Cover started with the aim to prove that lead generation and distribution on mobile was a big enough pipe to build a “fairly sizable insurance business” and the moved down the chain towards brokerage when they realised their partners didn’t have the ability to immediately engage with the customers via the channels they expected to be engaged with.
Now they build their own software to handle price comparison, payments and outreach – effectively taking more control over the customer experience – and work with their partners to deliver the insurance policy.
“When it comes to working with our carrier partners, we prefer that they treat us like any other retail brokerage. Most insurance carriers don’t have simple pricing, payments or document generation APIs that we can tap into, so we don’t place that burden on them. We build out the tech that necessary to automate that kind of stuff in-house.”

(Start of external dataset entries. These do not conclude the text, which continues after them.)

Lemma uids_are_distinct_without_randomUUID_witness :
  NoDup (map uid (rows_with_uid Sample.env_dispatched no_verifications 0
                    [Sample.order1; Sample.order1]).1).
Proof.
  apply uids_are_distinct_without_randomUUID. intros i. reflexivity.
Defined.

End CycleFacts.

(** ** Further properties of the action handlers *)

Module HandlerFacts.
Import Table Effects Cycle Pipeline Reconciler Claims TableFacts StrFacts RunFacts.
Import Actions CrossTab Dashboard Props.

Lemma filter_negb_length {A} (p : A -> bool) l :
  (length (List.filter (fun x => negb (p x)) l) + length (List.filter p l)
   = length l)%nat.
Proof. induction l as [|x l IH]; simpl; [reflexivity|]. destruct (p x); simpl; lia. Qed.

Lemma selectedRows_checked st :
  selectedRows st <> [] -> selected_uids (checked st) <> ∅.
Proof.
  unfold selectedRows. intros Hne Hempty. apply Hne.
  replace (List.filter (is_selected st) (rows st)) with (@nil SalesOrderRow); [reflexivity|].
  symmetry. clear Hne. induction (rows st) as [|r l IH]; simpl; [reflexivity|].
  replace (is_selected st r) with false; [exact IH|].
  unfold is_selected. destruct (uid r) as [u|]; [|reflexivity].
  rewrite Hempty. rewrite bool_decide_eq_false_2 by set_solver.
  now rewrite andb_false_r.
Qed.

(** The key under which a dispatched row is recorded is the key of the
    order row, unless a replacement colour takes the place of its colour. *)
Lemma dispatchedKey_rowKey st r :
  selectedColors st !! rowKey r = None -> New_Color r = None ->
  dispatchedKey (dispatch_out st r) = rowKey r.
Proof.
  intros Hs Hn. unfold dispatchedKey, dispatch_out.
  cbn [d_SO_No d_Customer d_Item d_Color]. rewrite Hs, Hn.
  unfold rowKey, makeDispatchKey. now destruct (SO_No r).
Qed.

(** X4: a save that fails (a response that is not 2xx, or a request that
    throws), or that finds no visible row among the checked ones, changes
    neither the rows nor the total, the dispatched set, the check marks, the
    selected colours or the production quantities. *)
Theorem failed_save_changes_nothing js st (reply : response unit) :
  reply = NotOk \/ reply = NetError \/ selectedRows st = [] ->
  let st' := step js st (SaveDispatched reply) in
  rows st' = rows st /\ total st' = total st /\
  dispatchedSet st' = dispatchedSet st /\ checked st' = checked st /\
  selectedColors st' = selectedColors st /\
  productionQtyByUid st' = productionQtyByUid st.
Proof.
  intros H st'. subst st'. unfold step. cbn [trace_of]. unfold handleSaveDispatched.
  destruct (bool_decide _); [now repeat split|].
  destruct (selectedRows st) as [|sr l]; [now repeat split|].
  destruct H as [-> | [-> | H]]; [now repeat split | now repeat split | discriminate H].
Qed.

Lemma failed_save_changes_nothing_witness :
  let st' := step Sample.builtins SampleState.so2_checked (SaveDispatched NetError) in
  rows st' = rows SampleState.so2_checked /\ total st' = total SampleState.so2_checked.
Proof.
  destruct (failed_save_changes_nothing Sample.builtins SampleState.so2_checked NetError
              (or_intror (or_introl eq_refl))) as (Hr & Ht & _).
  now split.
Defined.

(** X5: after a successful save of at least one visible checked row, the
    checked rows have left the table and the others stay, in their order; the row count and (down to zero) the total
    drop by the number of rows saved; the dispatched set only grows, and it
    then holds the key of every saved row whose colour was not replaced. *)
Theorem saved_rows_leave_the_table js st :
  selectedRows st <> [] ->
  let st' := step js st (SaveDispatched (Ok200 tt)) in
  rows st' = List.filter (fun r => negb (is_selected st r)) (rows st) /\
  (forall r, r ∈ rows st -> is_selected st r = true ->
     (r ∉ rows st') /\
     (selectedColors st !! rowKey r = None -> New_Color r = None ->
      rowKey r ∈ dispatchedSet st')) /\
  dispatchedSet st ⊆ dispatchedSet st' /\
  (length (rows st') + length (selectedRows st) = length (rows st))%nat /\
  total st' = Z.max 0 (total st - Z.of_nat (length (selectedRows st))) /\
  checked st' = ∅.
Proof.
  intros Hne st'.
  assert (Hst : rows st' = List.filter (fun r => negb (is_selected st r)) (rows st) /\
                dispatchedSet st'
                = list_to_set (map dispatchedKey (selectedRows st)) ∪ dispatchedSet st /\
                total st' = Z.max 0 (total st - Z.of_nat (length (selectedRows st))) /\
                checked st' = ∅).
  { subst st'. unfold step. cbn [trace_of]. unfold handleSaveDispatched.
    rewrite bool_decide_eq_false_2 by now apply selectedRows_checked.
    destruct (selectedRows st) as [|sr l] eqn:E; [now destruct Hne|].
    now repeat split. }
  destruct Hst as (Hr & Hdisp & Ht & Hc).
  split; [exact Hr|]. split; [|split; [|split; [|split]]]; try assumption.
  - intros r Hin Hsel. split.
    + rewrite Hr, elem_of_lfilter. intros [_ Hn]. now rewrite Hsel in Hn.
    + intros Hs Hn. rewrite Hdisp. apply elem_of_union_l. apply elem_of_list_to_set.
      rewrite <- (dispatchedKey_rowKey st r Hs Hn).
      apply (list_elem_of_fmap_2 dispatchedKey). unfold selectedRows.
      apply (list_elem_of_fmap_2 (dispatch_out st)). now apply elem_of_lfilter.
  - rewrite Hdisp. intros x Hx. now apply elem_of_union_r.
  - rewrite Hr. unfold selectedRows. rewrite length_map. apply filter_negb_length.
Qed.

Lemma saved_rows_leave_the_table_witness :
  let st' := step Sample.builtins SampleState.so2_checked (SaveDispatched (Ok200 tt)) in
  rows st' = [] /\ total st' = 0 /\ "SO-2|ZED|CD34|BLUE" ∈ dispatchedSet st'.
Proof.
  assert (Hne : selectedRows SampleState.so2_checked <> []) by (vm_compute; discriminate).
  destruct (saved_rows_leave_the_table Sample.builtins SampleState.so2_checked Hne)
    as (Hr & Hk & _ & _ & Ht & _).
  split; [|split].
  - rewrite Hr. vm_compute. reflexivity.
  - rewrite Ht. vm_compute. reflexivity.
  - remember (rows SampleState.so2_checked) as l eqn:El. vm_compute in El.
    match type of El with _ = [?r] =>
      destruct (Hk r) as [_ Hd];
        [rewrite El; apply list_elem_of_singleton; reflexivity
        | vm_compute; reflexivity
        | exact (Hd eq_refl eq_refl)]
    end.
Defined.

(** *** Request verification *)

Lemma outgoingKey_rowKey st r o : outgoing st r = Some o -> outgoingKey o = rowKey r.
Proof.
  unfold outgoing. destruct (_ && _); [discriminate|]. intros [= <-].
  unfold outgoingKey, rowKey, makeDispatchKey. simpl. now destruct (SO_No r).
Qed.

Lemma rowsToSend_keys st r :
  r ∈ rows st -> outgoing st r <> None ->
  rowKey r ∈ map outgoingKey (rowsToSend st).
Proof.
  intros Hin Hout. destruct (outgoing st r) as [o|] eqn:E; [|now destruct Hout].
  rewrite <- (outgoingKey_rowKey st r o E).
  apply (list_elem_of_fmap_2 outgoingKey). unfold rowsToSend.
  apply list_elem_of_omap. now exists r.
Qed.

Lemma rowsToSend_key_visible st k :
  k ∈ map outgoingKey (rowsToSend st) -> exists r, r ∈ rows st /\ rowKey r = k.
Proof.
  intros H. apply list_elem_of_fmap_1 in H as (o & -> & Ho).
  unfold rowsToSend in Ho. apply list_elem_of_omap in Ho as (r & Hr & E).
  exists r. split; [exact Hr|]. symmetry. now apply (outgoingKey_rowKey st).
Qed.

Lemma remember_pending_keeps visible k keys : forall pm,
  remembered visible k pm -> remembered visible k (remember_pending visible keys pm).
Proof.
  unfold remember_pending.
  induction keys as [|k' keys IH]; intros pm H; [exact H|].
  simpl. apply IH.
  destruct (List.find _ visible) as [o|] eqn:E; [|exact H].
  destruct (decide (k' = k)) as [->|Hne].
  - exists o. rewrite lookup_insert_eq. apply List.find_some in E as [Hin Hk].
    apply String.eqb_eq in Hk. split; [reflexivity|]. split; [exact Hk|].
    now apply list_elem_of_In.
  - destruct H as (o' & H1 & H2 & H3). exists o'.
    rewrite lookup_insert_ne by exact Hne. now repeat split.
Qed.

Lemma remember_pending_adds visible k keys : forall pm,
  k ∈ keys -> (exists r, r ∈ visible /\ rowKey r = k) ->
  remembered visible k (remember_pending visible keys pm).
Proof.
  induction keys as [|k' keys IH]; intros pm Hin Hvis; [now apply elem_of_nil in Hin|].
  apply elem_of_cons in Hin as [<-|Hin].
  - change (remember_pending visible (k :: keys) pm)
      with (remember_pending visible keys
              match List.find (fun r => String.eqb (rowKey r) k) visible with
              | Some original => <[k := original]> pm
              | None => pm
              end).
    apply remember_pending_keeps.
    destruct (List.find _ visible) as [o|] eqn:E.
    + exists o. rewrite lookup_insert_eq. apply List.find_some in E as [Ho Hk].
      apply String.eqb_eq in Hk. split; [reflexivity|]. split; [exact Hk|].
      now apply list_elem_of_In.
    + destruct Hvis as (r & Hr & Hk). apply list_elem_of_In in Hr.
      pose proof (List.find_none _ _ E r Hr) as Hf. simpl in Hf.
      rewrite Hk, String.eqb_refl in Hf. discriminate Hf.
  - change (remember_pending visible (k' :: keys) pm)
      with (remember_pending visible keys
              match List.find (fun r => String.eqb (rowKey r) k') visible with
              | Some original => <[k' := original]> pm
              | None => pm
              end).
    now apply IH.
Qed.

Value add and customer experience
With the majority of sales being made over text and internet messaging, it seems logical to have great front-end staff to handle demand. The change in tactic for Cover is ensuring that its human capital is spent in a purely advisory manner when selling insurance. This allows their agents to zoom in on who the customer is and apply their expertise to getting the right broker to match them with. “This really scopes the human piece very narrowly to what is the most value add – which is providing advice.”
Karn also recognises that Cover operates in a crowded and commoditised market, where to compete a business needs to be able to offer more value and go above and beyond a simple transaction. To do this, Cover offers price alerts and allows customers to document their property ahead of severe weather events, which helps the claims process as well.
Customer acquisition and distribution
The insurance industry also has notoriously high customer acquisition costs, and many new entrants find themselves in a constant battle for the customer. So with new tech and the right idea behind keeping customers engaged and happy, how can insurtechs ensure they attract the right audience in the first place, and don’t break the bank to do so?
“What you see right now is insurtechs raise a lot of money, and just hammer at existing channels where they’re paying market prices for eye-balls, like any incumbent insurance carrier… you’re seeing some insurtechs spend $1 in advertising for every $1 that they generate.”
Karn’s advice? Insurtechs need to get creative and develop more durable acquisition channels, and take a portfolio approach to it.
And what about distribution? With two thirds of insurtech investment has gone to companies taking aim at that part of the “value chain”, what does Karn have to say about the skepticism some have around any legitimate disruption happening here?
He advises that you look closer into the background of the company and whether they have a demonstrated understanding of distribution in the past and note the number of insurtechs which have pivoted to becoming more “tools” for incumbent carrier partners, rather than distribution solutions in their own right.
Ultimately though, “if you own distribution, you own the lifeblood of the insurance business – which is why you see so much money move into distribution. The people that do crack it are going to be incredibly valuable. companies.”